> [Data listing]:

(* ================================================================== *)
(** * Vocabulary of the statements *)
(* ================================================================== *)

(** The taxonomy as the nested loops visit it: categories in insertion
    order, and within a category its subcategories in insertion order. *)
Definition entradas : list (str * str * list str) :=
  flat_map (fun cat => map (fun sub => (fst cat, fst sub, snd sub)) (snd cat))
           CATEGORIAS_SUBCATEGORIAS.

Definition matches_de (pregunta : str) (e : str * str * list str) : nat :=
  contar_matches (snd e) pregunta.

Definition score_de (pregunta : str) (e : str * str * list str) : Q :=
  cociente (matches_de pregunta e) (List.length (snd e)).

(** [kw] is a substring of [texto]: [texto] is some characters, then
    [kw], then the rest. *)
Definition es_subcadena (kw texto : str) : Prop :=
  exists antes despues, texto = antes ++ kw ++ despues.

(** [n] is the number of keywords of the list that are substrings of
    [texto], each position of the list counted once. *)
Inductive numero_de_subcadenas (texto : str) : list str -> nat -> Prop :=
| ninguna : numero_de_subcadenas texto [] 0
| ocurre (kw : str) (kws : list str) (n : nat) :
    es_subcadena kw texto ->
    numero_de_subcadenas texto kws n ->
    numero_de_subcadenas texto (kw :: kws) (S n)
| no_ocurre (kw : str) (kws : list str) (n : nat) :
    ~ es_subcadena kw texto ->
    numero_de_subcadenas texto kws n ->
    numero_de_subcadenas texto (kw :: kws) n.

(** The rational number [m / n]. *)
Definition division (m n : nat) : Q :=
  (inject_Z (Z.of_nat m) / inject_Z (Z.of_nat n))%Q.

(** [m] is the largest [turn_position] among the rows of conversation [k]. *)
Definition max_turnos_en {R} (conv : R -> str) (turn : R -> Z)
    (rs : list R) (k : str) (m : Z) : Prop :=
  (exists r, In r rs /\ conv r = k /\ turn r = m) /\
  (forall r, In r rs -> conv r = k -> (turn r <= m)%Z).

(** The filter as the specification words it, with two datasets: category
    and subcategory are matched on the enriched rows, the conversations
    that reach the minimum are taken from the original dataset, and the two
    are intersected by conversation name. *)
Definition filtrar_con_dataset_original
    (enriched : DataFrame EnrichedRow) (original : DataFrame CleanRow)
    (categoria_sel subcategoria_sel : str) (turnos_min : Z)
    : list EnrichedRow :=
  let por_categoria :=
    filter (fun r => str_eqb categoria_sel TODAS
                     || str_eqb (categoria r) categoria_sel) (rows enriched) in
  let por_subcategoria :=
    filter (fun r => str_eqb subcategoria_sel TODAS
                     || str_eqb (subcategoria r) subcategoria_sel) por_categoria in
  let max_turns := max_turn_position c_conversation c_turn (rows original) in
  let validas :=
    map fst (filter (fun g => (turnos_min <=? snd g)%Z) max_turns) in
  filter (fun r => str_in (e_conversation r) validas) por_subcategoria.

(** ** Sample data *)

Definition sin_columnas_opcionales : Columns :=
  {| col_intent_name := false; col_live_agent_handoff := false;
     col_end_session_exit := false |}.

Definition interaccion (conv : string) (turno : Z) (texto : string) : RawRow :=
  {| user_utterances := Text (lit texto); conversation_name := lit conv;
     turn_position := turno; intent_name := NaN;
     live_agent_handoff := false; end_session_exit := false |}.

> [Instructions to follow]: Could you please report how many lines of the listing above hold the word "that"? Only the number is needed.

> [Task output]: 2